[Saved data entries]
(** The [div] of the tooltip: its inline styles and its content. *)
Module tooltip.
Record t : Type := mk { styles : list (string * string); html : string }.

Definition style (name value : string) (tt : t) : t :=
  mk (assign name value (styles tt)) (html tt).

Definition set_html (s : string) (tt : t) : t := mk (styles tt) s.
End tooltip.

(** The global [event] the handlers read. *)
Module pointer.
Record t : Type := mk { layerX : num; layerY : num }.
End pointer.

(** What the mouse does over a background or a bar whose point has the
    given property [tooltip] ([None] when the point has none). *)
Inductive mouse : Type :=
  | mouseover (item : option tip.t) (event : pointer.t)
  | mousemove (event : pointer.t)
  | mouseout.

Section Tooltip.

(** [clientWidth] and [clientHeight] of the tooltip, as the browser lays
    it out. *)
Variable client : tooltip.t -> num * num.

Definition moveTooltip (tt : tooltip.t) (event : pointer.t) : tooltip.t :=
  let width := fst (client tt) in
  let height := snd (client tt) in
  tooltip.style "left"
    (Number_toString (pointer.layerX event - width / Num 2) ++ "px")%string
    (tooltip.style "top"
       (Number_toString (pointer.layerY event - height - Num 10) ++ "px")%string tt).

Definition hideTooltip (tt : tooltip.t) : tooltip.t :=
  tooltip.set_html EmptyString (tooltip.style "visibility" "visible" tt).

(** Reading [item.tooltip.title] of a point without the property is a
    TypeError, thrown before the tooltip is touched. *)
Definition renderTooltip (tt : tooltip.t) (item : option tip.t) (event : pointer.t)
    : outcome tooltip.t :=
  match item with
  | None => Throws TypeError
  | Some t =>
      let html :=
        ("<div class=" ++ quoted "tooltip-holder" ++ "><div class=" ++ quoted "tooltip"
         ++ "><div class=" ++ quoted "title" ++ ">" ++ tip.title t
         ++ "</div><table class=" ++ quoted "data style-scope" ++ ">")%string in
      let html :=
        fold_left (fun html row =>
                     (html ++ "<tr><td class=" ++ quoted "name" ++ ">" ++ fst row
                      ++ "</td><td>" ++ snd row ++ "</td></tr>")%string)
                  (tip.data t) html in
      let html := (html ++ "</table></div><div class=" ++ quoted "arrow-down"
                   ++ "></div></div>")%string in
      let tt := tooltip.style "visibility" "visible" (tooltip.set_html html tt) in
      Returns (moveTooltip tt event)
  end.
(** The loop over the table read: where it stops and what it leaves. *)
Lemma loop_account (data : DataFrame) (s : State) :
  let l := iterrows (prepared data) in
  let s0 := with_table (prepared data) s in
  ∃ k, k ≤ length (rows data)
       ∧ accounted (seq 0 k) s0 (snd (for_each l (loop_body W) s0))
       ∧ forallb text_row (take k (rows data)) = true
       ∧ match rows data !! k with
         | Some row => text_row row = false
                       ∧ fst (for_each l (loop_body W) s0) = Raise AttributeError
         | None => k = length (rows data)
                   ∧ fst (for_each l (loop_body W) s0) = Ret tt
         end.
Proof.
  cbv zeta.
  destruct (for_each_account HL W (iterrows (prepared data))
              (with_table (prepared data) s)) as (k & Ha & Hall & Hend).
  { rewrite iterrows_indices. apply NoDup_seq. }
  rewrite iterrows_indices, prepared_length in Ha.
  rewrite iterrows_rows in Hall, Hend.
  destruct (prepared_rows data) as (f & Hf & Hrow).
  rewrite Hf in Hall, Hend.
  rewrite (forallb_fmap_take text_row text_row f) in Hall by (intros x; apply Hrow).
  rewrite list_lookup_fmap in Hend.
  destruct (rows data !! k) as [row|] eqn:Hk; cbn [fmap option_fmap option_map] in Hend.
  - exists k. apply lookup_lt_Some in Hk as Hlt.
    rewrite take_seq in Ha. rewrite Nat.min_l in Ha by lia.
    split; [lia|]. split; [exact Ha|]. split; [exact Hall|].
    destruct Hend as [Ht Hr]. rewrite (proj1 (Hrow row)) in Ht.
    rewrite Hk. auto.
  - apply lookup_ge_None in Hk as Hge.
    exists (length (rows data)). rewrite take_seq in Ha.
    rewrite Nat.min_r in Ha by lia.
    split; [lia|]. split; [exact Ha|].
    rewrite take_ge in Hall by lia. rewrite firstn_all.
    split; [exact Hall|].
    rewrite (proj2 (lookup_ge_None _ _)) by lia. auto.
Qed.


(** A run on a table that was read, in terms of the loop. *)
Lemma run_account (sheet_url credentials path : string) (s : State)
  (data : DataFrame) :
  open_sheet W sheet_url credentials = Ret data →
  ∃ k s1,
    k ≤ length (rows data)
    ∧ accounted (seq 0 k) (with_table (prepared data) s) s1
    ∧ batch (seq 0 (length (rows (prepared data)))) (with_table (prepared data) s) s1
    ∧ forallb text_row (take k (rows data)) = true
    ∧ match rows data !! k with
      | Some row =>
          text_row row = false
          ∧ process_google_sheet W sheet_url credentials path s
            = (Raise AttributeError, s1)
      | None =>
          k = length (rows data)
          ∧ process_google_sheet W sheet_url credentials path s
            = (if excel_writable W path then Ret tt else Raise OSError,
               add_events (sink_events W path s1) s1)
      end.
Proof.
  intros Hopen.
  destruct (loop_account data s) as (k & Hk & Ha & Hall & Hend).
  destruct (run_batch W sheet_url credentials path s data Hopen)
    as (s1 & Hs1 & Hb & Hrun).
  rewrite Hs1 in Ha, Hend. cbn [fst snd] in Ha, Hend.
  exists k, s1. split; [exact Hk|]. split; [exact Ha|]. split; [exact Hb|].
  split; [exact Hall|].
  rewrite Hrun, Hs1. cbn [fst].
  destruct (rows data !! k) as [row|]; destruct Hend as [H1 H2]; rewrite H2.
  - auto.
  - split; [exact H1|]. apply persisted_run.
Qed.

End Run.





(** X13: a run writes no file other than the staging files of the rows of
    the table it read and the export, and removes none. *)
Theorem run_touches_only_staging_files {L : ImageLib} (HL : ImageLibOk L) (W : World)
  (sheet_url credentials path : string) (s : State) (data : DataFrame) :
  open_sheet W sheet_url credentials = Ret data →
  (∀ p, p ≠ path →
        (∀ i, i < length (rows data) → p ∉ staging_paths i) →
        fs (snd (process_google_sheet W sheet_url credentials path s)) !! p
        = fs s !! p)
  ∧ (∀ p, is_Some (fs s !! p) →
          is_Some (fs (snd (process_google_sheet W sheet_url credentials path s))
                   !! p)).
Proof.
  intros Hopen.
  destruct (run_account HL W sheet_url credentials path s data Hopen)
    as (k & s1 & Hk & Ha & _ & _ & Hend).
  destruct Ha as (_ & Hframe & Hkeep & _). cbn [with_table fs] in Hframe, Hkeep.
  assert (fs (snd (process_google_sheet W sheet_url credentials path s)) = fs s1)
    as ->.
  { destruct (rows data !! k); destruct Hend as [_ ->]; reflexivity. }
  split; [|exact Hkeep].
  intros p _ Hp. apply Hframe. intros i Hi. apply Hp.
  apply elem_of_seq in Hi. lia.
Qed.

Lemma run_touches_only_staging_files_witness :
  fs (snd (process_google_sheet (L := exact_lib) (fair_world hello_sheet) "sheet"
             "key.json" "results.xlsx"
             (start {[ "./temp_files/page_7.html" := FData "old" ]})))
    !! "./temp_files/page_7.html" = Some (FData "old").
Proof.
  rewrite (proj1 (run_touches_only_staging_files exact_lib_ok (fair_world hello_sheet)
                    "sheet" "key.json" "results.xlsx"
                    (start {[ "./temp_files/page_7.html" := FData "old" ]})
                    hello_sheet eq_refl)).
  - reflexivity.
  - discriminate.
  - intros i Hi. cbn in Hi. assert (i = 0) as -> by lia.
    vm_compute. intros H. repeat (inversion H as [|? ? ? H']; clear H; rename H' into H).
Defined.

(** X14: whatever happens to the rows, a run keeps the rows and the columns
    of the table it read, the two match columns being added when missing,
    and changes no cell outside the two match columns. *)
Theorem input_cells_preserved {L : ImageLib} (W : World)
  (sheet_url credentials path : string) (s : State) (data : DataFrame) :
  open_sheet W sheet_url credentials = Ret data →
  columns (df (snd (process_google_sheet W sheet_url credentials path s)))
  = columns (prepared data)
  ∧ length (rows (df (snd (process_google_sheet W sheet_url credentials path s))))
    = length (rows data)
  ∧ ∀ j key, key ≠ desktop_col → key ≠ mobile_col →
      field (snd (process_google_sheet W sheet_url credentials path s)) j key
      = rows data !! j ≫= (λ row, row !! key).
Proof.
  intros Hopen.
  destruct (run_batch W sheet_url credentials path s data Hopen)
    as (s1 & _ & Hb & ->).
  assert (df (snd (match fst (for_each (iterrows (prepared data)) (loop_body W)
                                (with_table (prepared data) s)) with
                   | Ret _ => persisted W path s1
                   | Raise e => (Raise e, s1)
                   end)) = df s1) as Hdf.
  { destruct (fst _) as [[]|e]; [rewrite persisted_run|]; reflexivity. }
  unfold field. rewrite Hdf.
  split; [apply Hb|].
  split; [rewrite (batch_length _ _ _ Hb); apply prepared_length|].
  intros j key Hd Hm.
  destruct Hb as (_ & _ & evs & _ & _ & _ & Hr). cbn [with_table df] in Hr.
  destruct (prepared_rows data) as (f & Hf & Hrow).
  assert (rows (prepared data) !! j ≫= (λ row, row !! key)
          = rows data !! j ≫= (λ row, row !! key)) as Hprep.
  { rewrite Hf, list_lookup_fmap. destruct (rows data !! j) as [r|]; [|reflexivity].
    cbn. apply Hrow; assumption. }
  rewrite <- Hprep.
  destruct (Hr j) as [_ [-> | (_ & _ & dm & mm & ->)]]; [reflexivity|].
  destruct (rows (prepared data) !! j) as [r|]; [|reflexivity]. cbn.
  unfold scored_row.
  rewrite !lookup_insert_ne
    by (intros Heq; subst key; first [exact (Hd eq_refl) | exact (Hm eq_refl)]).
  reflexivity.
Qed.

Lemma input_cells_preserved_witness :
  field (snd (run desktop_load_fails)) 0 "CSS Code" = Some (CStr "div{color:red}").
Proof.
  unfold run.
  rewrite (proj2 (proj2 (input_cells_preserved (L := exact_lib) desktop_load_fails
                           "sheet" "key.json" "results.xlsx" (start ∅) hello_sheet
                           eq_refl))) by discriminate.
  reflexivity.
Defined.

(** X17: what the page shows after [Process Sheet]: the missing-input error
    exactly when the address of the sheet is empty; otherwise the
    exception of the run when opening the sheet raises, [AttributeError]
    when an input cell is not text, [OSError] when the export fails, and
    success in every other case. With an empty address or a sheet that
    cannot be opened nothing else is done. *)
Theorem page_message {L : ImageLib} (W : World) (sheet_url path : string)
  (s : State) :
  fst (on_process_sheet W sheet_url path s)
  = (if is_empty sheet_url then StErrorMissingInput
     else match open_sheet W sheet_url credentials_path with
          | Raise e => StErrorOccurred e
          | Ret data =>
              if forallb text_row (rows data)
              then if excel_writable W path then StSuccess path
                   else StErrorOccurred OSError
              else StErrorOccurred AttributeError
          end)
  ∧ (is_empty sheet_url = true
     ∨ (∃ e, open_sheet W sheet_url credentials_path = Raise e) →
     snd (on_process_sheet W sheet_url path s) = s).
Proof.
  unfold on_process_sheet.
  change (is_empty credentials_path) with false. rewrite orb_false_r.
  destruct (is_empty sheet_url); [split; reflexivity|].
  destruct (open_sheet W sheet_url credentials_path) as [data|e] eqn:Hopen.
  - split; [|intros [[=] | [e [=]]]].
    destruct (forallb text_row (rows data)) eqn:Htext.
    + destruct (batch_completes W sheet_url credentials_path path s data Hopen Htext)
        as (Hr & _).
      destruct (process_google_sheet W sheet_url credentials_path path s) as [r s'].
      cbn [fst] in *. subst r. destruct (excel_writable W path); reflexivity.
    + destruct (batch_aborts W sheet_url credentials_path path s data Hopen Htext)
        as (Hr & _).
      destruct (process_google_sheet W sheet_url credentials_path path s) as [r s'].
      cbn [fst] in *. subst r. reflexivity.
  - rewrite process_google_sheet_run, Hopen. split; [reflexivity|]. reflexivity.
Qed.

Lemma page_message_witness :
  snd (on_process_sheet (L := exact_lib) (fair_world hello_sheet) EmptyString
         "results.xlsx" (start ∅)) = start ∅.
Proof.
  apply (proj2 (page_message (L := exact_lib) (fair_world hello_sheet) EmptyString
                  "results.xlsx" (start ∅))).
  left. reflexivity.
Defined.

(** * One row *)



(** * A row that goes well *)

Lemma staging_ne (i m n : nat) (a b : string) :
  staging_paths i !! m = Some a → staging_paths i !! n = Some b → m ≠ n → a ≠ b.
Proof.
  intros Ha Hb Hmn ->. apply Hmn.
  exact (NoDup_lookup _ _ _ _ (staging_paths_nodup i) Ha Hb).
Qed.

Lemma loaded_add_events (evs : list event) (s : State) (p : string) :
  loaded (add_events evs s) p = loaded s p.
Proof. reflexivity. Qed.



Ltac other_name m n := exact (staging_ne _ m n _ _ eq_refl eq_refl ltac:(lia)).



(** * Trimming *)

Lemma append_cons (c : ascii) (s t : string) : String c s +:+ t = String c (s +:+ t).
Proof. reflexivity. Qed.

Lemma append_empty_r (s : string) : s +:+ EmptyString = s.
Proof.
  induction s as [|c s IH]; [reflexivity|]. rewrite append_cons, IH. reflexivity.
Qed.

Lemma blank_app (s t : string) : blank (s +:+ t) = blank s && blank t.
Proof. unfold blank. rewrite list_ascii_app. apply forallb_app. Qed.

> [Activity]:
Your task for the entries above: copy exactly the span starting with the line with "apply elem_of_seq in Hi. lia." and going on through the line with "- reflexivity.", both lines included, and nothing else.

> [Answer to the exercise]:
  apply elem_of_seq in Hi. lia.
Qed.

Lemma run_touches_only_staging_files_witness :
  fs (snd (process_google_sheet (L := exact_lib) (fair_world hello_sheet) "sheet"
             "key.json" "results.xlsx"
             (start {[ "./temp_files/page_7.html" := FData "old" ]})))
    !! "./temp_files/page_7.html" = Some (FData "old").
Proof.
  rewrite (proj1 (run_touches_only_staging_files exact_lib_ok (fair_world hello_sheet)
                    "sheet" "key.json" "results.xlsx"
                    (start {[ "./temp_files/page_7.html" := FData "old" ]})
                    hello_sheet eq_refl)).
  - reflexivity.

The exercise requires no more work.